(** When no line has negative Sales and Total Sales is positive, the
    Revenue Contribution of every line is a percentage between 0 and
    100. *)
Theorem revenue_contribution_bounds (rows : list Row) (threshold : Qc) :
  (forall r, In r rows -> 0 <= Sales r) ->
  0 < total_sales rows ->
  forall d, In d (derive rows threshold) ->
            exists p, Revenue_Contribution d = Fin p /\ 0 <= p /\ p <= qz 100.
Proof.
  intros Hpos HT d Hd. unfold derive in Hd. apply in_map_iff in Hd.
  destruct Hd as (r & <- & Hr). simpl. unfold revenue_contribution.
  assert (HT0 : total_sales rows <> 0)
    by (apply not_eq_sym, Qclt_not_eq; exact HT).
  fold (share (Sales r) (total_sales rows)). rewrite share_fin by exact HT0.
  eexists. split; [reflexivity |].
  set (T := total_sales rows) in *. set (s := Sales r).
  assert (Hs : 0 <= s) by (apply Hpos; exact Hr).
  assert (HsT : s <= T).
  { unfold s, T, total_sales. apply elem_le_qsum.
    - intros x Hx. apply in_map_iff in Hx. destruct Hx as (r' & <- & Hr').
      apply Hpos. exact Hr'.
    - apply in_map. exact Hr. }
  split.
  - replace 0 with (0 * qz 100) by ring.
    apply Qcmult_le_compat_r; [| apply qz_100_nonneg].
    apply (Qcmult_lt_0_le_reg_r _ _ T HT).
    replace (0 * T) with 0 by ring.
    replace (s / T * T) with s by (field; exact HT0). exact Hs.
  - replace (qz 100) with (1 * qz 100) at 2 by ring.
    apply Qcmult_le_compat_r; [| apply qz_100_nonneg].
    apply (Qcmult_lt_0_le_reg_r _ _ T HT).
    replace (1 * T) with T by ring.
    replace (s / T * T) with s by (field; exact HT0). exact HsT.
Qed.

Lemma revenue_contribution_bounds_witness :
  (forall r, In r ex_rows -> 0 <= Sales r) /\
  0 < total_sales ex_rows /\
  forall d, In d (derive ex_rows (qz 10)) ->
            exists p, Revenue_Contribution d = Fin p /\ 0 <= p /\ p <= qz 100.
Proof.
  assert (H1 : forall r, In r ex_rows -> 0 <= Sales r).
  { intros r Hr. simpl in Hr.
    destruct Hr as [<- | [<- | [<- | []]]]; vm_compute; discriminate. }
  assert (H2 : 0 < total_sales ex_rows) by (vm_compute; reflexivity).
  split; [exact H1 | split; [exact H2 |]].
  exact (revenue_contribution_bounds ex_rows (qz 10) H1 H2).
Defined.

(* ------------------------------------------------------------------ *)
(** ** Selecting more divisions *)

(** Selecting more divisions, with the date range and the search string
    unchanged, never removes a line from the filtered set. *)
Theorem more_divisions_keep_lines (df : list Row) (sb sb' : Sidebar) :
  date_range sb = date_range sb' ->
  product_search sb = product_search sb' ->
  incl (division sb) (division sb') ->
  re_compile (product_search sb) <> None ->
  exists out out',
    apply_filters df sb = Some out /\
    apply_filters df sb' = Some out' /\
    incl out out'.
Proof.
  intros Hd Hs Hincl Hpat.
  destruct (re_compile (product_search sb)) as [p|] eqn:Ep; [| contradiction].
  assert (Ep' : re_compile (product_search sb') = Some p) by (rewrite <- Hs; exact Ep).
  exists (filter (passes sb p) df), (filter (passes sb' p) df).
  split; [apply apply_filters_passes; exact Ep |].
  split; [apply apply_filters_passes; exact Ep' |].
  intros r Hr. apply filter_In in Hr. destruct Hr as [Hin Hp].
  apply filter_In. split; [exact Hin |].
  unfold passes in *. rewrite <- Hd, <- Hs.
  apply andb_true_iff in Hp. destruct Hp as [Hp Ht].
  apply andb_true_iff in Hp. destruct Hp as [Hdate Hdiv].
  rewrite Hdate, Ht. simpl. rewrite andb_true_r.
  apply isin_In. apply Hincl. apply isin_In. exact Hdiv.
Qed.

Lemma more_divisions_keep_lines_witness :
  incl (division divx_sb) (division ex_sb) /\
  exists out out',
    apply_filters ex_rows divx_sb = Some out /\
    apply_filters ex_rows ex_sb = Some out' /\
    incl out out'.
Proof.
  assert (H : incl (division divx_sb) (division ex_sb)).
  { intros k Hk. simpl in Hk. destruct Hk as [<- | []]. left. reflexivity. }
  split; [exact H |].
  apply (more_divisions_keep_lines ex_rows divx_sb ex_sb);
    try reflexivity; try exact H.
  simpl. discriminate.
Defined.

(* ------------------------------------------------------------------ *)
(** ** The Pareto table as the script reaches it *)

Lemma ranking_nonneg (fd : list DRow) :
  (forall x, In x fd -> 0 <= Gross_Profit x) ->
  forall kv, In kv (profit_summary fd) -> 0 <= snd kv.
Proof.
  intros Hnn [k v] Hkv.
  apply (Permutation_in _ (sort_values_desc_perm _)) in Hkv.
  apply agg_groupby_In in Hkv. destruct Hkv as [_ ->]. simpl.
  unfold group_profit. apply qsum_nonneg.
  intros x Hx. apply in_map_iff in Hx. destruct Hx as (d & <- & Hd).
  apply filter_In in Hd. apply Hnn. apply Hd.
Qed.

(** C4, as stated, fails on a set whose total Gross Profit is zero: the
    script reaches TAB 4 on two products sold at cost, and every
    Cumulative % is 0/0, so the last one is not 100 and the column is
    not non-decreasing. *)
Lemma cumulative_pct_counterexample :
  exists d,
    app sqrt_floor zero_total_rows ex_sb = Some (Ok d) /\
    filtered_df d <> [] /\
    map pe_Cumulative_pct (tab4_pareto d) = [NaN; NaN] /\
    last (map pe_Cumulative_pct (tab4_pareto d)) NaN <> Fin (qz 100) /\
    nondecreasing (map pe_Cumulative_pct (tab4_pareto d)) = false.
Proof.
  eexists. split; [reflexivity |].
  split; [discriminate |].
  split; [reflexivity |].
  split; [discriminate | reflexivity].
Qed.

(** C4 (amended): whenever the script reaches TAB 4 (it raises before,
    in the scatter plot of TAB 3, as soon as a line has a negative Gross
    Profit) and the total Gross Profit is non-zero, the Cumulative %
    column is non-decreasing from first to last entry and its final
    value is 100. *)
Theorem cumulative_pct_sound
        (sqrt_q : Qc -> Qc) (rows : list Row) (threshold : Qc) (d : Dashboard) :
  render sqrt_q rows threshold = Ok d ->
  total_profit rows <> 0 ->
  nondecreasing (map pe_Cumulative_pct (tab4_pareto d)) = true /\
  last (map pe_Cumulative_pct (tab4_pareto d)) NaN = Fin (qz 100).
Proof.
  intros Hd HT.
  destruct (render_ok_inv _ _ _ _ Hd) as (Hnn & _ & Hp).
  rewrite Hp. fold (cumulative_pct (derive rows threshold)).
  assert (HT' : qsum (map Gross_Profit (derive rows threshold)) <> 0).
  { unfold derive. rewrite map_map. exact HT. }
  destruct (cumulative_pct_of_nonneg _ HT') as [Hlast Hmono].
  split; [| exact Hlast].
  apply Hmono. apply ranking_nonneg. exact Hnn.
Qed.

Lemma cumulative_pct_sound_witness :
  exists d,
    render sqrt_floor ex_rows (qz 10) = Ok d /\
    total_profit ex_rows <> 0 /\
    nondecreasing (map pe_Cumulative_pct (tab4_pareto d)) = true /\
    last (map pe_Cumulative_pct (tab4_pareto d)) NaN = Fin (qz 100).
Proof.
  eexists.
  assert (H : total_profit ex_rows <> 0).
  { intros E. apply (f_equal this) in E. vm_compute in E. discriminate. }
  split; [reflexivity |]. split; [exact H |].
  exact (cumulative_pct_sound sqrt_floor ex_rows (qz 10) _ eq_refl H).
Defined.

==

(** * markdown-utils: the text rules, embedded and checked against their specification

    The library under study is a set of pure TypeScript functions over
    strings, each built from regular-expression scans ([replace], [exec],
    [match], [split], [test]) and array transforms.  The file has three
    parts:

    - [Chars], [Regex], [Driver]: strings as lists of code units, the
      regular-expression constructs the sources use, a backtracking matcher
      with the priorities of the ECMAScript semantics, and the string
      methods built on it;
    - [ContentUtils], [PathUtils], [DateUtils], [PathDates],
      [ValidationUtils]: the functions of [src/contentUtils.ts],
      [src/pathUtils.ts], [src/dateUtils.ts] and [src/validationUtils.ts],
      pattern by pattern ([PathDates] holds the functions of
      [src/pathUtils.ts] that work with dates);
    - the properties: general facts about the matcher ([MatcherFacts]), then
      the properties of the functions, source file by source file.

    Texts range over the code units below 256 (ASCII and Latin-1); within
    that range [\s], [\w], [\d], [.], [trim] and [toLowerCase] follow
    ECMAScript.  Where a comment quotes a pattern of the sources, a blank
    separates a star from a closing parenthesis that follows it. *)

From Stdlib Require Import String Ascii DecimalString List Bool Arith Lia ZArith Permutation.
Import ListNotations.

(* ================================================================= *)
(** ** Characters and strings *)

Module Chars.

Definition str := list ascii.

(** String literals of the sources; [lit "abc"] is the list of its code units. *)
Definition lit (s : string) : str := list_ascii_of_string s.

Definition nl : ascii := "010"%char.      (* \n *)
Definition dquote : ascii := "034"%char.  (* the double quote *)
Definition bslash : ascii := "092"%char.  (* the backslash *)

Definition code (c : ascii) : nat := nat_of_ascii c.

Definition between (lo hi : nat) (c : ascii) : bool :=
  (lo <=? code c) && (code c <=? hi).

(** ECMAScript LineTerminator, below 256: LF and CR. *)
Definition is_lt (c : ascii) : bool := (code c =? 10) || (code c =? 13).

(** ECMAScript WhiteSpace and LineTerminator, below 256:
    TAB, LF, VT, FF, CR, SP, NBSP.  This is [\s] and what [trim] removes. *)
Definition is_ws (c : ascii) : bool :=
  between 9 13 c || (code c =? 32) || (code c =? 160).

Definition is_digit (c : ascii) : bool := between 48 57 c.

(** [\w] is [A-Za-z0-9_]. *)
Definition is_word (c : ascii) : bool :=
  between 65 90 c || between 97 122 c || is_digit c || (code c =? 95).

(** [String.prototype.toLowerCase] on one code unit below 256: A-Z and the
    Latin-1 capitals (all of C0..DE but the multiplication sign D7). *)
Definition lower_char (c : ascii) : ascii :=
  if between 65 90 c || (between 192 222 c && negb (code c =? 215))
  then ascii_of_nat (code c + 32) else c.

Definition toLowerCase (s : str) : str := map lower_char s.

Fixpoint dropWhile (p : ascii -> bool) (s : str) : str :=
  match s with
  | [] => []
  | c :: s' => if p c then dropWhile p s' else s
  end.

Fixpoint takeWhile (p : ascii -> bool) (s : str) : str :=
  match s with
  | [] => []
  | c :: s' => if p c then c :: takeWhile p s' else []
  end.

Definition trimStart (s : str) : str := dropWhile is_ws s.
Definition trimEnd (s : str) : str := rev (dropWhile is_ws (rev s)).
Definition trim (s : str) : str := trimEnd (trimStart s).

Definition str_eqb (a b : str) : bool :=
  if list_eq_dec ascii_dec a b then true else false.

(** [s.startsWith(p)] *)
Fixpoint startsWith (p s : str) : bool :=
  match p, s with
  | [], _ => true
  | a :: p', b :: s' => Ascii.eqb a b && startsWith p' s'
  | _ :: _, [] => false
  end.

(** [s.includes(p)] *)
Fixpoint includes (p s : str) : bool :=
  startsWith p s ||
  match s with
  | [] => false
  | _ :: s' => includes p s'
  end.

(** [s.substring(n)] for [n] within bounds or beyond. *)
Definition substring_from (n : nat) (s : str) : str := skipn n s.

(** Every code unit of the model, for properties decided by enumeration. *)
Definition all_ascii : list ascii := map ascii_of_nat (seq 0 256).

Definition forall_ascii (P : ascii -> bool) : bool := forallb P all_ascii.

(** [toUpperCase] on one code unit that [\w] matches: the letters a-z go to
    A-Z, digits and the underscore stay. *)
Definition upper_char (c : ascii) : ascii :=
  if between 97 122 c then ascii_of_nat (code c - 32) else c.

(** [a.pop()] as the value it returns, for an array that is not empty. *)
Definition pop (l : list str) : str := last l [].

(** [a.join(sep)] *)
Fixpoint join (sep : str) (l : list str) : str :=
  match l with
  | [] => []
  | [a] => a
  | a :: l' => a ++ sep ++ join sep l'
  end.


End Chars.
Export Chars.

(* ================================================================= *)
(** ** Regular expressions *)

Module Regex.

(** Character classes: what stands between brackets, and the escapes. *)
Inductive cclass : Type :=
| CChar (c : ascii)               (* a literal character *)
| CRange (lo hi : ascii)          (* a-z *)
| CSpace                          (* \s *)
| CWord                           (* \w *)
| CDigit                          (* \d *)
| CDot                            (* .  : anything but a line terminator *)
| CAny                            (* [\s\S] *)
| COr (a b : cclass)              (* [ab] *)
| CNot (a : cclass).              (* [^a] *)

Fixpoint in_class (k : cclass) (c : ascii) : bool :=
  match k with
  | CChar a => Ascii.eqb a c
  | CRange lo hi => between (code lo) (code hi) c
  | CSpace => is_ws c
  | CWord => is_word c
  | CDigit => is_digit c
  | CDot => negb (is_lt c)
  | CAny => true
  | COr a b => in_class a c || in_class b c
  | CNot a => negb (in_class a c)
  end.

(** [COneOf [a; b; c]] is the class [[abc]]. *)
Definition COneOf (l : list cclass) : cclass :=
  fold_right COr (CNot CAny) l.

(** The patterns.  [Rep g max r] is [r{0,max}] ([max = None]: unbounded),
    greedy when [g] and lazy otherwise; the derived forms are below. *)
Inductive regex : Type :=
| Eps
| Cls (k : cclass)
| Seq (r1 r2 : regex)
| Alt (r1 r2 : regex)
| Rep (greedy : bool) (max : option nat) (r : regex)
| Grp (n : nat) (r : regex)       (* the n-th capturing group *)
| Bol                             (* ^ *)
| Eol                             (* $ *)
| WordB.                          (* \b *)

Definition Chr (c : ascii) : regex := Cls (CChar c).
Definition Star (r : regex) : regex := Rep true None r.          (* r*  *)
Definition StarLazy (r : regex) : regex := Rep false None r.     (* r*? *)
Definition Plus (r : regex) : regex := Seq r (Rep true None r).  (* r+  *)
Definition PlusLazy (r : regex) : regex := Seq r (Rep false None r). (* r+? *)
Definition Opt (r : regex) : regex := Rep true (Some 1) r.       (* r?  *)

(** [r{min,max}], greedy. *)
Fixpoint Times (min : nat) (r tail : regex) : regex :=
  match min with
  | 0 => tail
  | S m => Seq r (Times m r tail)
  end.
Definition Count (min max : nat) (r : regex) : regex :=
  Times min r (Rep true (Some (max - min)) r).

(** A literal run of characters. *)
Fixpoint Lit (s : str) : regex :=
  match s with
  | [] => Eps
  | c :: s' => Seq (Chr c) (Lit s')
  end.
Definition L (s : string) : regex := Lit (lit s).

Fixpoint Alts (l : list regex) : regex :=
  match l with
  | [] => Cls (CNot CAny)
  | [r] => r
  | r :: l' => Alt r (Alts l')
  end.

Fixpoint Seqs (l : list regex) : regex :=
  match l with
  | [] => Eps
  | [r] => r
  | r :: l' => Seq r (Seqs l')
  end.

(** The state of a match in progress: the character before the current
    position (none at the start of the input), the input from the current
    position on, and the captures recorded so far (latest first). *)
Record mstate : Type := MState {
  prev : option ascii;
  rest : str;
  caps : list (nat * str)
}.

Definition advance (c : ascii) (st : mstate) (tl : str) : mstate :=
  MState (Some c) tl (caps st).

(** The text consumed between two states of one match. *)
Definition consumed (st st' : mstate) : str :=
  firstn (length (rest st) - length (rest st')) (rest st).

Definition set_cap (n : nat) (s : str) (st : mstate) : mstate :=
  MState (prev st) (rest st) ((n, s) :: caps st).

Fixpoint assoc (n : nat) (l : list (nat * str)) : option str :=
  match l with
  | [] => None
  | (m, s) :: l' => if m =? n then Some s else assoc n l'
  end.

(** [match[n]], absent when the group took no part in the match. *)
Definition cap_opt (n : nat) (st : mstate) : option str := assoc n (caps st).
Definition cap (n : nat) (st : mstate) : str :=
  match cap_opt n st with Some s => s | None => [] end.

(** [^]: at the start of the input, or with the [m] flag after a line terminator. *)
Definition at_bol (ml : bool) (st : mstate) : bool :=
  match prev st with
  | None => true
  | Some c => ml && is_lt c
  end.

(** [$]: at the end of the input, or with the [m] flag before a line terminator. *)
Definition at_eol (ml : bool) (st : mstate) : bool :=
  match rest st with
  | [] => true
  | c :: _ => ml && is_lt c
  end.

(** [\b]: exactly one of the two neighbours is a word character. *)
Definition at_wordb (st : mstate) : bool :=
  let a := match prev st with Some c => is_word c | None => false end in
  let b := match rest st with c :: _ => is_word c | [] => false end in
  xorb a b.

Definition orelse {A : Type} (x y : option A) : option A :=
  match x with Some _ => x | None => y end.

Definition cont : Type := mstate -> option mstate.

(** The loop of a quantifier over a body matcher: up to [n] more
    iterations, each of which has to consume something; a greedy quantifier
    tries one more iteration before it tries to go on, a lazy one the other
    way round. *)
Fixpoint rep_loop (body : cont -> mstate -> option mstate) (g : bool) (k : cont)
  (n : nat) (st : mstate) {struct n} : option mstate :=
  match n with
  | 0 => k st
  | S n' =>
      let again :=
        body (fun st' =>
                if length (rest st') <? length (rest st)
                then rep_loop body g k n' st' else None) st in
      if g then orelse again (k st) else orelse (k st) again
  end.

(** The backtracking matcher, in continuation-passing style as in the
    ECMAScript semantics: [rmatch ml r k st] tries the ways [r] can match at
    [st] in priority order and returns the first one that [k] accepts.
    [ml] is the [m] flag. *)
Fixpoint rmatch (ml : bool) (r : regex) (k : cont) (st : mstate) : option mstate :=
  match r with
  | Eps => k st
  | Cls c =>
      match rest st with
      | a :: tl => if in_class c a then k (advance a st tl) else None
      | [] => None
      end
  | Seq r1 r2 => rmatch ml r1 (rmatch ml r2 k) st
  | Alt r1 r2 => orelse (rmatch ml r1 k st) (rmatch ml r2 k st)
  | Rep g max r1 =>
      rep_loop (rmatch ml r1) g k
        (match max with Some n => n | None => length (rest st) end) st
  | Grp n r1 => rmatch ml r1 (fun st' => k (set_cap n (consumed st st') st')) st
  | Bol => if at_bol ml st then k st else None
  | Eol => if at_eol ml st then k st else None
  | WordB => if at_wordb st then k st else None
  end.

* **What is being asked**
Find the line with "(** Every code" in the material above. Reproduce it and each line after it up to and including the line with "Definition upper_char (c".

* **Answer section**
(** Every code unit of the model, for properties decided by enumeration. *)
Definition all_ascii : list ascii := map ascii_of_nat (seq 0 256).

Definition forall_ascii (P : ascii -> bool) : bool := forallb P all_ascii.

(** [toUpperCase] on one code unit that [\w] matches: the letters a-z go to
    A-Z, digits and the underscore stay. *)
Definition upper_char (c : ascii) : ascii :=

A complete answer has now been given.